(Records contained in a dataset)
(* ===== verification/PriorityQueue.v ===== *)
(** * Indexed priority queue (anomaly/indexed_priority_queue.h)

    A binary min-heap of shared pointers with the position of every element, so that interior
    elements can be removed.  Pointers are compared by address: the element type has decidable
    equality.  The vector [pq] of the source is 1-indexed with a null pointer at 0; here [pq]
    lists the slots 1, 2, ..., and [at_ q i] reads slot [i]; the entry of the null pointer in
    [indices] is likewise left out. *)
From S2P Require Import Prelude.

Section queue.
Context {A : Type} `{Countable A} (comparator : A → A → bool).

Record indexed_priority_queue := mkQueue { pq : list A; indices : gmap A nat }.

(** [pq\[i\]]; the null pointer at 0 and nothing past the end. *)
Definition at_ (q : indexed_priority_queue) (i : nat) : option A :=
  match i with O => None | S i => pq q !! i end.

Definition init_queue : indexed_priority_queue := mkQueue [] ∅.

Definition queue_size (q : indexed_priority_queue) : nat := length (pq q).
Definition queue_empty (q : indexed_priority_queue) : bool := (queue_size q <? 1)%nat.

Definition in_range (q : indexed_priority_queue) (i : nat) : bool :=
  (0 <? i)%nat && (i <? S (queue_size q))%nat.

Definition higher (idx1 idx2 : nat) (q : indexed_priority_queue) : bool :=
  if negb (in_range q idx1 && in_range q idx2) then false
  else
    match at_ q idx1, at_ q idx2 with
    | Some a, Some b => comparator a b
    | _, _ => false
    end.

Definition queue_contains (a : option A) (q : indexed_priority_queue) : bool :=
  match a with
  | None => false
  | Some a => bool_decide (is_Some (indices q !! a))
  end.

Definition set_slot (i : nat) (a : A) (l : list A) : list A :=
  match i with O => l | S i => <[i := a]> l end.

#### [Problem statement]
Copy out every line from the data above that has "match" in it.

#### [Expected answer]
  match i with O => None | S i => pq q !! i end.
    match at_ q idx1, at_ q idx2 with
  match a with
  match i with O => l | S i => <[i := a]> l end.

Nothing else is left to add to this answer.